From the listing below, work out how many lines contain "exists". Reply with that number only.

── DATA ──

Lemma observe_one_spec s t current i r : inv s → registrations s !! i = Some r →
  wp (observe_one t current i) (λ _ s', observed_one t current i r s s')
    (λ _ s', s' = s ∧ ¬ (registration_capacity s ≤ event_capacity s)%nat) s.
Proof.
  intros Hi Hr. assert (r ∈ registrations s) as Hin by by eapply list_elem_of_lookup_2.
  unfold observe_one. wp_steps. eapply wpo_expect; [exact Hr|]. case_bool_decide as Ht; cbn [negb].
  - assert (∀ s1, inv s1 → same_bounds s s1 → registrations s1 = registrations s →
      (∀ j, pending s1 j = if decide (target r = t ∧ j = key r)
        then Z.lor (pending s j) (rising current r) else pending s j) →
      (∃ l, ev_key <$> events s1 = (ev_key <$> events s) ++ l) →
      observed_one t current i r s (set_registrations
        (alter (set_observed (Z.land current (requested r))) i (registrations s1)) s1)) as Hfin.
    { intros s1 Hi1 Hb1 Hr1 Hp1 Hf1.
      assert (alter (set_observed (Z.land current (requested r))) i (registrations s1) =
        alter (saw t current) i (registrations s1)) as ->.
      { apply list_eq. intros j. destruct (decide (j = i)) as [->|];
          [|by rewrite !list_lookup_alter_ne].
        rewrite !list_lookup_alter_eq, Hr1, Hr. cbn. unfold saw. by rewrite decide_True. }
      split; cbn; [by apply inv_saw|done|by rewrite Hr1|exact Hp1|done]. }
    wp_steps. destruct (Z.eqb_spec (rising current r) 0) as [Hz|Hz]; cbn [negb]; wp_steps.
    + apply Hfin; try done; [|exists []; by rewrite app_nil_r].
      intros j. rewrite Hz, Z.lor_0_r. by destruct (decide _).
    + eapply wp_mono; [apply queue_event_spec; apply Hi|cbv beta|cbv beta].
      * intros _ s1 Hq. wp_steps. pose proof Hq as [Hrest Hkeys Hpend Hbound]. apply Hfin.
        -- eapply queued_inv; [done..|apply rising_subset|done|exact Hq].
        -- by rewrite Hrest.
        -- by rewrite Hrest.
        -- intros j. rewrite Hpend. destruct (decide (j = key r)), (decide (target r = t ∧ j = key r)); naive_solver.
        -- rewrite Hkeys. case_decide; [exists []; by rewrite app_nil_r|by eexists].
      * intros _ s1 (-> & Hni & Hfull). split; [done|]. intros Hcap.
        pose proof (port_room s r Hi Hcap Hin Hni). lia.
  - wp_steps. split; [done|done|by erewrite alter_saw_id|..|exists []; by rewrite app_nil_r].
    intros j. by rewrite decide_False by naive_solver.
Qed.

(** The first [n] registrations have been processed. *)
Record observed_upto (t : Target) (current : Signals.t) (n : nat) (s s' : State) : Prop := {
  ou_inv : inv s';
  ou_bounds : same_bounds s s';
  ou_regs : ∀ m, registrations s' !! m =
    (if decide (m < n)%nat then saw t current else id) <$> registrations s !! m;
  ou_pending : ∀ m r, registrations s !! m = Some r → pending s' (key r) =
    if decide ((m < n)%nat ∧ target r = t) then Z.lor (pending s (key r)) (rising current r)
    else pending s (key r);
  ou_fifo : ∃ l, ev_key <$> events s' = (ev_key <$> events s) ++ l;
}.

───

▶ RESULT: 3